- EXERCISE DESCRIPTION
Only one span of the listing below should come back. It runs from the line with "Proof. split_and!; by vm_compute. Qed." through the line with "rewrite (trim_start_plain s), (trim_start_plain", and each of its lines must be reproduced exactly.

- DATA IN THIS EXERCISE
------------------------------------------------

(* ===== verification/FormText.v ===== *)
(** * The texts of forms (crates/server/src/qbittorrent.rs, api.rs)

    Numbers, flags, hashes and lists in the fields of requests, with the parsers of
    the standard library they use ([i64], [f64]). *)

From Stdlib Require Import SpecFloat String.
From S2P Require Import Prelude Utf8 Bencode Text Value Float ExtHandshake IpFilter Magnet Lsd Priority.

(** ** Numbers *)

(** [parse::<i64>()]: an optional sign and digits. *)
Definition parse_int (s : bytes) : option i64 :=
  match s with
  | [] => None
  | c :: digits =>
      if c =? 45 then match digits with [] => None | _ => Z.opp <$> parse_dec (I64_MAX + 1) 0 digits end
      else parse_uint I64_MAX s
  end.

Fixpoint span (p : u8 -> bool) (s : bytes) : bytes * bytes :=
  match s with
  | c :: rest => if p c then let '(a, b) := span p rest in (c :: a, b) else ([], s)
  | [] => ([], [])
  end.
Definition digits_value (ds : bytes) : Z := fold_left (fun acc c => acc * 10 + (c - 48)) ds 0.

(** The double nearest to [m * 10 ^ e], halves to even.  For a negative exponent the
    quotient has enough bits that one more, set when there is a rest, decides. *)
Definition f64_decimal (neg : bool) (m e : Z) : f64 :=
  let signed n := if neg then - n else n in
  if m =? 0 then S754_zero neg
  else if 0 <=? e then binary_normalize 53 1024 (signed (m * 10 ^ e)) 0 neg
  else
    let s := 4 * (- e) + 64 in
    let n := m * 2 ^ s in
    let d := 10 ^ (- e) in
    let q := 2 * (n / d) + (if n mod d =? 0 then 0 else 1) in
    binary_normalize 53 1024 (signed q) (- (s + 1)) neg.

(** The sign of an exponent or number. *)
Definition sign_of (s : bytes) : bool * bytes :=
  match s with c :: rest => if c =? 45 then (true, rest) else if c =? 43 then (false, rest) else (false, s) | [] => (false, []) end.

(** [parse::<f64>()] *)
Definition parse_f64 (s : bytes) : option f64 :=
  let '(neg, s) := sign_of s in
  let '(int, rest) := span is_ascii_digit s in
  let '(frac, rest) := match rest with c :: r => if c =? 46 then span is_ascii_digit r else ([], rest) | [] => ([], []) end in
  match int ++ frac with
  | [] =>
      let word := to_ascii_lowercase s in
      if bool_decide (word = str "inf") || bool_decide (word = str "infinity") then Some (S754_infinity neg)
      else if bool_decide (word = str "nan") then Some S754_nan
      else None
  | ds =>
      let m := digits_value ds in
      let shift := - Z.of_nat (length frac) in
      match rest with
      | [] => Some (f64_decimal neg m shift)
      | c :: rest =>
          if (c =? 101) || (c =? 69) then
            let '(eneg, rest) := sign_of rest in
            match span is_ascii_digit rest with
            | ([], _) | (_, _ :: _) => None
            | (es, []) => let e := digits_value es in Some (f64_decimal neg m (shift + if eneg then - e else e))
            end
          else None
      end
  end.

Definition is_finite (x : f64) : bool := match x with S754_zero _ | S754_finite _ _ _ => true | _ => false end.

(** [x as u64]: toward zero, within range. *)
Definition trunc_as_u64 (x : f64) : u64 :=
  match x with
  | S754_finite s m e => Z.max 0 (Z.min U64_MAX (let '(n, d) := scaled m e 1 in if s then - (n / d) else n / d))
  | S754_infinity false => U64_MAX
  | _ => 0
  end.

(** ** Fields *)

Definition parse_bool (value : bytes) : option bool :=
  let text := to_ascii_lowercase (trim_str value) in
  if bool_decide (text ∈ [str "true"; str "1"; str "yes"; str "on"]) then Some true
  else if bool_decide (text ∈ [str "false"; str "0"; str "no"; str "off"]) then Some false
  else None.

Definition parse_byte_limit (value : bytes) : option u64 :=
  value ← parse_int (trim_str value); Some (if value <? 0 then 0 else value).

(** [1e-9] *)
Definition EPSILON : f64 := f64_decimal false 1 (-9).

(** [None] inherits the limit of the session, zero is no limit. *)
Definition parse_ratio_limit (value : bytes) : option (option f64) :=
  value ← parse_f64 (trim_str value);
  if negb (is_finite value) then None
  else if f64_ltb (SFabs (f64_add value (f64_of 2))) EPSILON then Some None
  else if f64_ltb (SFabs (f64_add value (f64_of 1))) EPSILON then Some (Some f64_zero)
  else if f64_ltb value f64_zero then None
  else Some (Some value).

Definition parse_seed_minutes (value : bytes) : option (option u64) :=
  value ← parse_int (trim_str value);
  if value =? -2 then Some None
  else if value =? -1 then Some (Some 0)
  else if 0 <=? value then Some (Some value)
  else None.

(** A value of a JSON object as far as it matters: numbers are read with
    [as_f64]. *)
Inductive JValue := JNumber (x : f64) | JString (s : bytes) | JOther.

Definition json_limit (value : JValue) : option u64 :=
  number ← match value with JNumber x => Some x | JString text => parse_f64 (trim_str text) | JOther => None end;
  if negb (is_finite number) then None
  else Some (if f64_ltb number f64_zero then 0 else trunc_as_u64 number).

Definition nonempty_text (text : bytes) : option bytes := match trim_str text with [] => None | trimmed => Some trimmed end.
Definition nonempty (value : option bytes) : option bytes := value ≫= nonempty_text.

(** The parts between separators, trimmed, the empty ones left out. *)
Definition split_parts (p : u8 -> bool) (text : bytes) : list bytes := omap nonempty_text (split_on p text).
Definition is_newline (c : u8) : bool := (c =? 10) || (c =? 13).
Definition split_urls (urls : bytes) : list bytes := split_parts is_newline urls.
Definition split_tags (text : bytes) : list bytes := split_parts (Z.eqb 44) text.
Definition split_list (text : bytes) : list bytes := split_parts (fun c => (c =? 124) || is_newline c) text.

(** [parse_id] of [api.rs]; that of [qbittorrent.rs] trims the text before. *)
Definition parse_hash (hash : bytes) : option bytes :=
  if (length hash =? 40)%nat && forallb is_ascii_hexdigit hash then match hex_pairs hash with Ok id => Some id | Err _ => None end
  else None.
Definition parse_id (hash : bytes) : option bytes := parse_hash (trim_str hash).

Definition from_qb_prio (priority : i64) : FilePriority :=
  if priority <=? 0 then Skip else if 6 <=? priority then High else Normal.
Definition to_qb_prio (priority : FilePriority) : i64 :=
  match priority with Skip => 0 | Low | Normal => 1 | High => 6 end.

Definition priority_name (priority : FilePriority) : bytes :=
  match priority with Skip => str "skip" | Low => str "low" | Normal => str "normal" | High => str "high" end.
Definition parse_priority (text : bytes) : option FilePriority :=
  let text := to_ascii_lowercase (trim_str text) in
  if decide (text = str "skip") then Some Skip
  else if decide (text = str "low") then Some Low
  else if decide (text = str "normal") then Some Normal
  else if decide (text = str "high") then Some High
  else None.

Example parse_f64_examples :
  map (fun s => parse_f64 (str s)) ["0.1"; "-2"; "1e-9"; "2.5E+1"; ".5"; "5."; "1e400"; "-InF"; "4e-324"; "9007199254740993"]%string =
  [Some (S754_finite false 7205759403792794 (-56)); Some (f64_of (-2)); Some (S754_finite false 4835703278458517 (-82));
   Some (f64_of 25); Some (f64_div (f64_of 1) (f64_of 2)); Some (f64_of 5); Some (S754_infinity false); Some (S754_infinity true);
   Some (S754_finite false 1 (-1074)); Some (f64_of 9007199254740992)] /\
  map (fun s => parse_f64 (str s)) [EmptyString; "."; "1e"; "e1"; "1.2.3"; "--1"; "+"; " 1"]%string = replicate 8 None.
Proof. split; by vm_compute. Qed.

Example form_examples :
  map (fun s => parse_int (str s)) ["-5"; "+7"; "-9223372036854775808"; "9223372036854775807"]%string =
    [Some (-5); Some 7; Some (- I64_MAX - 1); Some I64_MAX] /\
  map (fun s => parse_int (str s)) [EmptyString; "-"; "+"; "-+5"; "1x"; "9223372036854775808"]%string = replicate 6 None /\
  map (fun s => parse_ratio_limit (str s)) ["-2"; "-1.0"; " 1.5 "; "-0.5"; "nan"]%string =
    [Some None; Some (Some f64_zero); Some (Some (f64_div (f64_of 3) (f64_of 2))); None; None] /\
  map json_limit [JNumber (f64_of 1024); JString (str "10.9"); JNumber (f64_of (-1)); JOther] = [Some 1024; Some 10; Some 0; None] /\
  split_list (str " a| b ||c ") = [str "a"; str "b"; str "c"].
Proof. split_and!; by vm_compute. Qed.

(** ** Reading back what is printed *)

Lemma trim_str_plain s : Forall (fun c => is_ascii c /\ is_whitespace c = false) s -> trim_str s = s.
Proof.
  intros H. unfold trim_str. rewrite utf8_chars_ascii by (eapply Forall_impl; [exact H|by intros c []]).
  unfold trim, trim_end.
  rewrite (trim_start_plain s), (trim_start_plain (rev s)), rev_involutive; [|apply Forall_rev|]; try (eapply Forall_impl; [exact H|by intros c []]).
  apply utf8_encode_ascii. eapply Forall_impl; [exact H|by intros c []].
Qed.

(** A hash in hexadecimal digits, with spaces around it or not. *)
Lemma parse_id_hex id : wf_hash id -> parse_id (hex_info_hash id) = Some id.
Proof.
  intros [Hl Hw]. destruct (hex_plain id Hw) as (Hp & Hd & _). unfold parse_id. rewrite trim_str_plain by (eapply Forall_impl; [exact Hp|by intros c (? & ? & ?)]).
  unfold parse_hash. rewrite length_hex_hash, Hl, Hd. cbn [Nat.mul Nat.add Nat.eqb andb]. by rewrite hex_pairs_hex.
Qed.

Lemma hex_hash_trim id : wf_hash id -> trim_str (hex_info_hash id) = hex_info_hash id.
Proof. intros [_ Hw]. destruct (hex_plain id Hw) as (Hp & _). apply trim_str_plain. eapply Forall_impl; [exact Hp|by intros c (? & ? & ?)]. Qed.

(** Hashes joined with bars. *)
Definition join_bars (ids : list bytes) : bytes :=
  match map hex_info_hash ids with [] => [] | h :: hs => concat (h :: map (cons 124) hs) end.

Lemma hex_lacks_bar id : wf_hash id -> lacks 124 (hex_info_hash id).
Proof.
  intros [_ Hw]. eapply Forall_impl; [exact (hex_hash_chars id Hw)|]. intros c [Hc _]. apply Z.eqb_neq.
  unfold is_unreserved, is_ascii_digit in Hc. lia.
Qed.

Lemma split_join_bars ids : ids <> [] -> Forall wf_hash ids -> split_on (Z.eqb 124) (join_bars ids) = map hex_info_hash ids.
Proof.
  intros Hn H. unfold join_bars. destruct H as [|id ids Hid H]; [done|]. cbn [map]. apply split_on_join.
  constructor; [by apply hex_lacks_bar|]. apply Forall_fmap. eapply Forall_impl; [exact H|apply hex_lacks_bar].
Qed.

(** Reading a priority back loses only [Low]: it is shown as 1 and read as normal. *)
Lemma qb_prio_roundtrip prio : from_qb_prio (to_qb_prio prio) = match prio with Low => Normal | _ => prio end.
Proof. by destruct prio. Qed.

Lemma priority_name_roundtrip prio : parse_priority (priority_name prio) = Some prio.
Proof. destruct prio; by vm_compute. Qed.

(** What [parse_int] reads is an [i64]. *)
Lemma parse_int_range s n : parse_int s = Some n -> is_i64 n.
Proof.
  unfold parse_int, is_i64. destruct s as [|c digits]; [done|]. destruct (c =? 45).
  - destruct digits as [|d ds]; [done|]. destruct (parse_dec _ _ _) as [v|] eqn:E; [|done]. intros [= <-].
    apply parse_dec_range in E; unfold I64_MAX in *; lia.
  - intros H%parse_uint_range; unfold I64_MAX in *; lia.
Qed.

Lemma parse_byte_limit_range value limit : parse_byte_limit value = Some limit -> 0 <= limit <= I64_MAX.
Proof.
  unfold parse_byte_limit. destruct (parse_int _) as [v|] eqn:E; red_bind; [|done]. apply parse_int_range in E. unfold is_i64, I64_MAX in *.
  destruct (Z.ltb_spec v 0); intros [= <-]; lia.
Qed.

Lemma trunc_as_u64_range x : is_u64 (trunc_as_u64 x).
Proof. unfold trunc_as_u64, is_u64, U64_MAX. destruct x as [|[]| |s m e]; try (split; [done|vm_compute; done]); lia. Qed.

Lemma json_limit_range value limit : json_limit value = Some limit -> is_u64 limit.
Proof.
  unfold json_limit. destruct (match value with JNumber x => _ | _ => _ end) as [x|]; red_bind; [|done]. destruct (negb _); [done|].
  intros [= <-]. destruct (f64_ltb _ _); [by unfold is_u64, U64_MAX|apply trunc_as_u64_range].
Qed.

------------------------------------------------

- REPLY
Proof. split_and!; by vm_compute. Qed.

(** ** Reading back what is printed *)

Lemma trim_str_plain s : Forall (fun c => is_ascii c /\ is_whitespace c = false) s -> trim_str s = s.
Proof.
  intros H. unfold trim_str. rewrite utf8_chars_ascii by (eapply Forall_impl; [exact H|by intros c []]).
  unfold trim, trim_end.
  rewrite (trim_start_plain s), (trim_start_plain (rev s)), rev_involutive; [|apply Forall_rev|]; try (eapply Forall_impl; [exact H|by intros c []]).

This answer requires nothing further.